Что же касается творчества, то здесь идея прогресса… предстает перед нами во всей своей чудовищной абсурдности и несуразности. Тут уж ее ничем нельзя обосновать. Факты… смеются над подобным софизмом… В области поэзии и пластических искусств провозвестники нового обычно не имеют предшественников. Всякое цветение неожиданно и неповторимо. Можно ли утверждать, что Синьорелли породил Микеланджело? Что Перуджино уже содержал в себе Рафаэля? Художник исходит только из самого себя. Грядущим векам он завещает лишь свои творения… Он умирает, не оставляя потомства. Пока он жил, он был сам себе и государем, и духовником, и богом[405].
Вальтер Беньямин, который за последние 20–30 лет стал, пожалуй, одним из наиболее актуальных немецких философов ХХ в., в «Труде о пассажах» – последнем и незаконченном magnum opus – в значительной степени опирался именно на эту критическую позицию Бодлера и в этическом измерении (идея прогресса лишает нас способности свободно действовать, делает невозможным поступок), и в эстетическом (бессмысленность линейной, поступательной истории искусства – каждое произведение искусства заново учреждает историю), и в политическом (простая причинная зависимость между моментами истории лишает нас способности в ней ориентироваться).
Эстетика Блоха отличалась от эстетики Лукача тем же – вниманием к разрывам гомогенного художественного пространства, к уникальному и нетипичному, «неодновременному». Поэтому внутри марксистской эстетики Блоха можно признать союзником Беньямина.

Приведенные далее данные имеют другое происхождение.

Lemma invisible_test_page_not_visible_witness :
  visible Examples.invisible_test_page = Some false
  ∧ Py.contains "test"
      (Py.lower (get_default (label Examples.invisible_test_page) "")) = true
  ∧ should_hide_page "page_181" Examples.invisible_test_page = true
  ∧ get_hide_reason "page_181" Examples.invisible_test_page = "Not visible"
  ∧ Py.lower (get_hide_reason "page_181" Examples.invisible_test_page) = "not visible"
  ∧ get_hide_reason "page_181" Examples.invisible_test_page ≠ "Test/development page".
Proof.
  split; [reflexivity|]. split; [reflexivity|].
  apply (invisible_test_page_not_visible "page_181" Examples.invisible_test_page);
    reflexivity.
Defined.

(** C6 fails on the code: the page labelled "WIP Dashboard" passes rules 1
    to 3, is hidden by the under-construction rule of [should_hide_page],
    and [get_hide_reason] reports "Unknown reason" for it. *)
Theorem wip_page_reason_unknown :
  Py.any_in test_keywords (Py.lower "WIP Dashboard") = false
  ∧ Py.any_in construction_keywords (Py.lower "WIP Dashboard") = true
  ∧ should_hide_page "page_7" Examples.wip_page = true
  ∧ get_hide_reason "page_7" Examples.wip_page = "Unknown reason"
  ∧ hidden_report (classify_pages {[ "page_7" := Examples.wip_page ]}).2 !! "page_7"
    = Some ("WIP Dashboard", "Unknown reason").
Proof. repeat split; vm_compute; reflexivity. Qed.

(** [get_hide_reason] has four answers besides "Unknown reason"; none of
    them is an under-construction reason. *)
Lemma get_hide_reason_range (page_id : string) (page_data : PageData) :
  get_hide_reason page_id page_data ∈
    ["Not visible"; "Hidden from navigation"; "Test/development page";
     "Manual override"; "Unknown reason"].
Proof.
  unfold get_hide_reason.
  repeat match goal with |- context [if ?b then _ else _] => destruct b end;
    set_solver.
Qed.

Тем не менее эта квалификация нуждается в уточнении, и на поверку история, которую мы хотим рассказать, оказывается существенно сложнее.
Эстетика авангарда в работах Беньямина сочеталась с интересом к теологии, а из удивительного соединения абсолютного отчаяния с жаждой нового мира – из вещества эпохи экспрессионизма – в его текстах родился трагический образ истории, населенной хрупкими тенями конечного человеческого бытия, образ, совершенно недоступный традиционной марксистской философии. Глубокое неприятие буржуазной культуры, культуры модерна, которая у Блоха и Лукача представала как порождение «эпохи абсолютной греховности», Беньямин переживал – и блистательно описывал – как состояние меланхолии. Социальная критика, вариации на марксистские темы, серьезный анализ массовой культуры – все эти отличительные черты философии Блоха легко отыскать и в текстах Беньямина – его современника и собеседника. И эти же черты делали Беньямина провидцем нашего сегодняшнего мира – разноцветного, массового, путающегося во все новых медийных возможностях.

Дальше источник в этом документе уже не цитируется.